Beyond the Status Quo: Building a Strategic Safety Approach
Updated: Jul 18
In safety management, relying on the same old approaches and adding more initiatives won't lead to significant improvements. Organizations must embrace strategic thinking and challenge existing practices to achieve true safety excellence. In this article, we will explore seven fundamental questions that can help organizations assess their safety strategies and identify areas for improvement.
Question 1: Do you have a shared vision of safety excellence?
Creating a clear and accurate vision of what safety excellence entails is essential. It should go beyond the cliché of "lack of accidents" and focus on the factors that make accidents disappear. Assess whether your current vision effectively guides the efforts of your workforce and consider better ways to communicate and reinforce it.
Question 2: What is the priority and value of safety?
Safety should be a non-negotiable priority in your organization. Evaluate whether the perceived importance of safety is consistent across all levels and if workers are equipped to make informed decisions when safety and production compete. Consider refining your communication to emphasize the importance of safety and improve workplace decision-making.
Question 3: Who manages safety?
Determine whether the safety department solely manages safety or if it is a collective responsibility shared by all employees. Assess whether workers have the training and resources to effectively manage their safety. Explore alternative approaches to safety management and evaluate the potential benefits of involving others in safety responsibilities.
Question 4: What is the desired style of safety management?
Define the desired style of safety management in your organization. Assess whether safety managers align with this style and whether it produces the desired outcomes. Consider alternative management styles that better contribute to your vision of safety excellence.
Question 5: How is safety communicated?
Evaluate your current safety communication practices. Assess the content, frequency, and effectiveness of your messages. Determine if safety communication aligns with knowledge and decision-making guidelines. Ensure that lessons learned from accidents and near misses are effectively shared and acted upon.
Question 6: Are your safety programs fit for purpose?

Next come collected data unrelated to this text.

(* ===== verification/AckTheorems.v ===== *)
(** * From the subscriber back to the publisher ([src/ack.c])

    The acknowledgement of a publication reaches the handler of the publisher, through
    the nodes that the publication came through, as it was sent. *)
From S2P Require Import Prelude Status Buffer Float Cbor CborProofs CborValues CborMap.
From S2P Require Import BitVec BitVecProofs BitVecSerial BitVecTheorems CountVec Topics TopicProofs TopicSound TopicTheorems.
From S2P Require Import Uuid Addr History HistTheorems Node Remote RemoteProofs Sub SubMsg SubMsgProofs SendProofs Pub Link.
From S2P Require Import SubDecode SubDecodeProofs Tls Keys Cose PubMsg PubRecv PubSend Ack PubMsgProofs PubParseProofs DeliverProofs HandlerProofs.
From S2P Require Import ReceiveProofs NodeTheorems DeliverTheorems PublishProofs AckProofs SyncTheorems.
From stdpp Require Import gmap.
#[local] Open Scope Z_scope.
#[local] Set Warnings "-clear-no-such-hyp".

Section Acks.
Context `{Env : Environment} `{Crypto : Cose} (nI : nat).
Context (hp : DPS_NetEndpoint -> DPS_RxBuffer -> bool -> M DPS_Status).

(** A packet with an acknowledgement. *)
Record ack_packet (pubId : DPS_UUID) (sequenceNum : Z) (data : list Z) (b : DPS_RxBuffer) : Prop := {
  ap_id : uuid_ok pubId;
  ap_sequenceNum : 0 < sequenceNum < 2 ^ 32;
  ap_data : cbor_ok (CBytes data) /\ Z.of_nat (length (map_wire (ack_payload data))) < 2 ^ 32;
  ap_wf : rx_wf b;
  ap_rest : rx_rest b = ack_wire pubId sequenceNum data
}.

Lemma wp_receive_ack pubId sequenceNum data e b n (Q : DPS_Status -> DPS_Node -> Prop) :
  ack_packet pubId sequenceNum data b -> n_state n = DPS_NODE_RUNNING ->
  wp (DPS_LookupAckHandler pubId sequenceNum) (fun pub n' =>
    wp (match pub with
        | Some pub => handle_ack pub sequenceNum e (map_wire (ack_entries pubId sequenceNum)) (map_wire (ack_payload data))
        | None => forward_ack pubId sequenceNum e (take (rx_eod b) (rx_mem b))
        end) (fun ret n' => Q (if bool_decide (ret = DPS_ERR_STALE) then DPS_OK else ret) n') n') n ->
  wp (OnNetReceive hp DPS_DecodeAcknowledgement e DPS_OK b) Q n.
Proof.
  intros [Hid Hs [Hd Hl] Hb E] Hrun HQ. unfold ack_wire, ack_head in E. rewrite <- !app_assoc in E.
  eapply (wp_receive_front _ _ DPS_MSG_TYPE_ACK); [by vm_compute|done|by split|]. intros b' Hb'.
  unfold dispatch. change (DPS_MSG_TYPE_ACK =? DPS_MSG_TYPE_SUB) with false. change (DPS_MSG_TYPE_ACK =? DPS_MSG_TYPE_PUB) with false.
  change (DPS_MSG_TYPE_ACK =? DPS_MSG_TYPE_ACK) with true. cbv iota.
  eapply (wp_decode_ack pubId sequenceNum data Hid Hs (rx_mem b) (rx_eod b)); [exact Hb'|exact HQ].
Qed.

Lemma wp_ack_received pubId sequenceNum data e b n pub pb handler (Q : DPS_Status -> DPS_Node -> Prop) :
  ack_packet pubId sequenceNum data b -> n_state n = DPS_NODE_RUNNING -> waiting n pubId sequenceNum pub pb handler ->
  Q DPS_OK (n <| n_events := EvAck handler pub (told sequenceNum (ep_addr e) pb) (payload_arg data) :: n_events n |>
              <| n_pubs := <[pub := ack_done pb]> (n_pubs n) |>) ->
  wp (OnNetReceive hp DPS_DecodeAcknowledgement e DPS_OK b) Q n.
Proof.
  intros Hp Hrun Hw HQ. eapply wp_receive_ack; [exact Hp|done|]. eapply wp_LookupAckHandler; [exact Hw|].
  destruct Hp as [_ _ [Hd Hl] _ _], Hw as [_ [Ep Eh] _ Hr]. by eapply wp_handle_ack.
Qed.

Lemma wp_ack_passed pubId sequenceNum data e b n sn addr back (Q : DPS_Status -> DPS_Node -> Prop) :
  ack_packet pubId sequenceNum data b -> n_state n = DPS_NODE_RUNNING -> node_inv nI n ->
  Forall (refuses (n_pubs n) pubId sequenceNum) (n_publications n) ->
  way_back n pubId sequenceNum e sn addr back -> env_send (n_sends n) = DPS_OK ->
  (sn < sequenceNum \/ back = true -> Q DPS_OK n) ->
  (sequenceNum <= sn -> back = false -> forall e2, endpoint_of n addr e2 ->
     Q DPS_OK (n <| n_sends := S (n_sends n) |>
                 <| n_events := EvRxIncRef :: EvNetSend e2 (take (rx_eod b) (rx_mem b)) DPS_OK :: n_events n |>)) ->
  wp (OnNetReceive hp DPS_DecodeAcknowledgement e DPS_OK b) Q n.
Proof.
  intros Hp Hrun H Hl Hw Hsend Hno Hyes. eapply wp_receive_ack; [exact Hp|done|]. apply wp_LookupAckHandler_none; [done|].
  by eapply wp_forward_ack.
Qed.
End Acks.

(** C6: the round trip of an acknowledgement.  A node acknowledges a publication that it
    received in the clear: the call returns OK and queues an acknowledgement for the
    address that the history recorded, with these bytes.  When it is sent to an endpoint, by a node that
    has no publication of its own with that identifier, the transport is given bytes
    that make a node whose publication waits for them call its handler: once, with the
    data, the sequence number and the endpoint, after which the publication is as it was
    but for its cleared acknowledgement. *)
Theorem acknowledgement_roundtrip `{Env : Environment} `{Crypto : Cose} hp n pub pb addr bufs cb :
  (forall k, env_alloc k = true) ->
  (forall k size, length (env_bytes k size) = size /\ Forall is_byte (env_bytes k size)) ->
  can_ack n pub pb addr bufs -> uuid_ok (p_pubId pb) -> cbor_ok (CBytes (concat bufs)) ->
  exists n1 ack a, DPS_AckPublicationBufs (Some pub) bufs cb n = Some (DPS_OK, n1) /\
    n_ackQueue n1 = n_ackQueue n ++ [ack] /\ n_acks n1 !! ack = Some a /\ a_pub a = pub /\ a_destAddr a = addr /\
    concat (a_bufs a) = ack_wire (p_pubId pb) (p_sequenceNum pb) (concat bufs) /\
    (forall n2 e pb2, n_acks n2 !! ack = Some a -> n_pubs n2 !! pub = Some pb2 -> not_local n2 (p_pubId pb2) ->
       env_send (n_sends n2) = DPS_OK ->
       DPS_SendAcknowledgement ack e n2 = Some (DPS_OK, n2 <| n_sends := S (n_sends n2) |>
         <| n_events := EvNetSend e (concat (a_bufs a)) DPS_OK :: n_events n2 |>)) /\
    (forall n3 e b pub3 pb3 handler, rx_wf b -> rx_rest b = concat (a_bufs a) ->
       Z.of_nat (length (map_wire (ack_payload (concat bufs)))) < 2 ^ 32 -> n_state n3 = DPS_NODE_RUNNING ->
       waiting n3 (p_pubId pb) (p_sequenceNum pb) pub3 pb3 handler ->
       OnNetReceive hp DPS_DecodeAcknowledgement e DPS_OK b n3 = Some (DPS_OK,
         n3 <| n_events := EvAck handler pub3 (told (p_sequenceNum pb) (ep_addr e) pb3) (payload_arg (concat bufs)) :: n_events n3 |>
            <| n_pubs := <[pub3 := ack_done pb3]> (n_pubs n3) |>)).
Proof.
  intros Hmem Hbytes Hca Hid Hd.
  assert (wp (DPS_AckPublicationBufs (Some pub) bufs cb) (fun ret n1 => ret = DPS_OK /\ exists ack a,
    n_ackQueue n1 = n_ackQueue n ++ [ack] /\ n_acks n1 !! ack = Some a /\ a_pub a = pub /\ a_destAddr a = addr /\
    concat (a_bufs a) = ack_wire (p_pubId pb) (p_sequenceNum pb) (concat bufs)) n) as Hwp.
  { eapply (wp_AckPublicationBufs Hmem Hbytes); [exact Hca|]. intros ack parts k _ Hparts. split; [done|].
    exists ack, (mkAck pub addr (p_sequenceNum pb) cb DPS_OK parts). split_and!; [done|apply lookup_insert_eq|done..]. }
  apply wp_run in Hwp as (ret & n1 & E & -> & ack & a & Eq & Ea & Ep & Ead & Ew).
  exists n1, ack, a. split_and!; try done.
  - intros n2 e pb2 Ea2 Ep2 Hl Hsend.
    pose proof (wp_SendAcknowledgement n2 ack a pb2 e (fun ret n' => ret = DPS_OK /\ n' = n2 <| n_sends := S (n_sends n2) |>
      <| n_events := EvNetSend e (concat (a_bufs a)) DPS_OK :: n_events n2 |>)) as Hw.
    rewrite Ep in Hw. apply Hw in Hsend; [|done..]. by apply wp_run in Hsend as (r & n' & -> & -> & ->).
  - intros n3 e b pub3 pb3 handler Hb Erest Hlen Hrun Hw. rewrite Ew in Erest. pose proof (ca_sequenceNum _ _ _ _ _ Hca) as Hs.
    pose proof (wp_ack_received hp (p_pubId pb) (p_sequenceNum pb) (concat bufs) e b n3 pub3 pb3 handler) as Hr.
    match goal with |- _ = Some (_, ?m) => specialize (Hr (fun ret n' => ret = DPS_OK /\ n' = m)) end.
    apply wp_run in Hr as (r & n' & -> & -> & ->); done.
Qed.

(** C7: an acknowledgement on its way.  A node none of whose publications waits for it,
    and whose history has the publication with an address to go back to, forwards the
    packet exactly as it came, over the connection to that address when there is one,
    unless it acknowledges a message newer than the last one received or came from
    that address: then nothing happens.  Nothing of the node but the record of what was sent changes. *)
Theorem acknowledgement_forwarded `{Env : Environment} `{Crypto : Cose} nI hp pubId sequenceNum data e b n sn addr back :
  ack_packet pubId sequenceNum data b -> n_state n = DPS_NODE_RUNNING -> node_inv nI n ->
  Forall (refuses (n_pubs n) pubId sequenceNum) (n_publications n) ->
  way_back n pubId sequenceNum e sn addr back -> env_send (n_sends n) = DPS_OK ->
  exists n', OnNetReceive hp DPS_DecodeAcknowledgement e DPS_OK b n = Some (DPS_OK, n') /\
    ((sn < sequenceNum \/ back = true) /\ n' = n \/
     sequenceNum <= sn /\ back = false /\ exists e2, endpoint_of n addr e2 /\
       n' = n <| n_sends := S (n_sends n) |>
              <| n_events := EvRxIncRef :: EvNetSend e2 (take (rx_eod b) (rx_mem b)) DPS_OK :: n_events n |>).
Proof.
  intros Hp Hrun H Hl Hw Hsend.
  match goal with |- exists n', _ = _ /\ @?P n' =>
    cut (wp (OnNetReceive hp DPS_DecodeAcknowledgement e DPS_OK b) (fun ret n' => ret = DPS_OK /\ P n') n) end.
  { intros (r & n' & E & -> & HP)%wp_run. by exists n'. }
  eapply (wp_ack_passed nI); [done..|by auto|]. intros Hle Hb e2 He2. split; [done|]. right. split_and!; [done|done|]. by exists e2.
Qed.

(** *** A subscriber with a publication that came from port 9 *)

#[local] Existing Instance toy_env.
#[local] Existing Instance toy_cose.

Definition toy_came : DPS_History :=
  match DPS_UpdatePubHistory 0 (Some 1%positive) true empty_history (mkUUID 1 2) 1 1 5 0 (toy_addr 9) with
  | Some (_, h) => h
  | None => empty_history
  end.
Definition toy_received : DPS_Publication :=
  zero_pub <| p_pubId := mkUUID 1 2 |> <| p_sequenceNum := 1 |> <| p_ackRequested := true |> <| p_senderAddr := toy_addr 9 |>
    <| p_refCount := 1 |>.
Definition toy_acker : DPS_Node :=
  toy_node <| n_pubs := {[1%positive := toy_received]} |> <| n_publications := [1%positive] |> <| n_history := toy_came |>.

(** The publisher. *)
Definition toy_mine : DPS_Publication :=
  zero_pub <| p_pubId := mkUUID 1 2 |> <| p_sequenceNum := 1 |> <| p_ackRequested := true |> <| p_handler := Some 80 |>
    <| p_flags := PUB_FLAG_LOCAL |>.
Definition toy_waiter : DPS_Node := toy_node <| n_pubs := {[1%positive := toy_mine]} |> <| n_publications := [1%positive] |>.

Lemma toy_waiting : waiting toy_waiter (mkUUID 1 2) 1 1 toy_mine 80.
Proof. split; [by exists [], []|done|done|done]. Qed.

Lemma acknowledgement_roundtrip_witness :
  exists n1 n3 bytes, DPS_AckPublicationBufs (Some 1%positive) [[111; 107]] AckNone toy_acker = Some (DPS_OK, n1) /\
    OnNetReceive DPS_DecodePublication DPS_DecodeAcknowledgement (mkEp (toy_addr 5) None) DPS_OK (rx_of bytes) toy_waiter = Some (DPS_OK, n3) /\
    n_events n3 = [EvAck 80 1 (told 1 (toy_addr 5) toy_mine) (Some [111; 107])].
Proof.
  destruct (acknowledgement_roundtrip DPS_DecodePublication toy_acker 1 toy_received (toy_addr 9) [[111; 107]] AckNone)
    as (n1 & ack & a & E & _ & _ & _ & _ & Ew & _ & Hreceive).
  - done.
  - exact toy_env_bytes.
  - split; [done|done|split; [cbn; unfold DPS_BUFS_MAX; lia|done]|done|exists 1; by vm_compute|done|done].
  - done.
  - split; [done|]. by apply (bool_decide_unpack _); vm_compute.
  - destruct (rx_of_reading (ack_wire (mkUUID 1 2) 1 [111; 107])) as [Hwf _ _ Hrest];
      [by apply (bool_decide_unpack _); vm_compute|by vm_compute|].
    exists n1. eexists. exists (ack_wire (mkUUID 1 2) 1 [111; 107]). split; [exact E|]. split.
    + apply (Hreceive toy_waiter (mkEp (toy_addr 5) None) (rx_of (ack_wire (mkUUID 1 2) 1 [111; 107])) 1%positive toy_mine 80).
      * exact Hwf.
      * rewrite Ew. exact Hrest.
      * by vm_compute.
      * reflexivity.
      * exact toy_waiting.
    + reflexivity.
Defined.

(** A node on the way back. *)
Definition toy_between : DPS_Node := toy_node <| n_history := toy_came |>.
Definition toy_ack_wire : list Z := ack_wire (mkUUID 1 2) 1 [111; 107].

Lemma acknowledgement_forwarded_witness :
  exists n', OnNetReceive DPS_DecodePublication DPS_DecodeAcknowledgement (mkEp (toy_addr 5) None) DPS_OK (rx_of toy_ack_wire) toy_between
      = Some (DPS_OK, n') /\
    n_events n' = [EvRxIncRef; EvNetSend (mkEp (toy_addr 9) None) toy_ack_wire DPS_OK].
Proof.
  destruct (rx_of_reading toy_ack_wire) as [Hwf _ _ Hrest]; [by apply (bool_decide_unpack _); vm_compute|by vm_compute|].
  destruct (acknowledgement_forwarded 1 DPS_DecodePublication (mkUUID 1 2) 1 [111; 107] (mkEp (toy_addr 5) None) (rx_of toy_ack_wire)
    toy_between 1 (toy_addr 9) false) as (n' & E & Hcase).
  - split; [done|done|split; [split; [done|by apply (bool_decide_unpack _); vm_compute]|by vm_compute]|exact Hwf|exact Hrest].
  - done.
  - apply (node_inv_same 1 toy_node); [|done..]. by apply (started_inv 1 _ toy_env_ok).
  - done.
  - split; [by vm_compute|by vm_compute|apply toy_addr_ok].
  - done.
  - exists n'. split; [exact E|]. clear E. destruct Hcase as [[[Hl|Hb] _]|(_ & _ & e2 & He2 & ->)]; [lia|done|].
    destruct He2 as [(p & r & Er & _)|[-> _]]; [done|]. cbn [n_events set]. 
    assert (take (rx_eod (rx_of toy_ack_wire)) (rx_mem (rx_of toy_ack_wire)) = toy_ack_wire) as Et by (cbn; by rewrite take_ge).
    rewrite Et. reflexivity.
Defined.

Assess whether your safety programs, such as training initiatives or off-the-shelf programs, create synergy or chaos within your safety framework. Consider whether these programs align well with each other and if they contribute to your overall safety goals. Explore alternative programs that may better suit your organization's needs.
Question 7: Are your safety metrics effective?
Evaluate your safety metrics and determine if they provide meaningful insights and enable proactive management. Assess whether your metrics focus solely on lagging indicators or if you have developed prescriptive and predictive metrics. Ensure that safety managers feel in control of the factors that drive safety outcomes and have metrics that guide workers effectively.
Achieving true safety excellence requires organizations to break free from the traditional and embrace a strategic approach. By asking and answering the seven fundamental questions discussed in this article, organizations can identify areas for improvement and develop a robust safety strategy. Adding more programs and processes won't lead to meaningful improvement unless they align with a strategic framework. Embrace the journey of continuous improvement and be willing to challenge the status quo to achieve world-class safety excellence.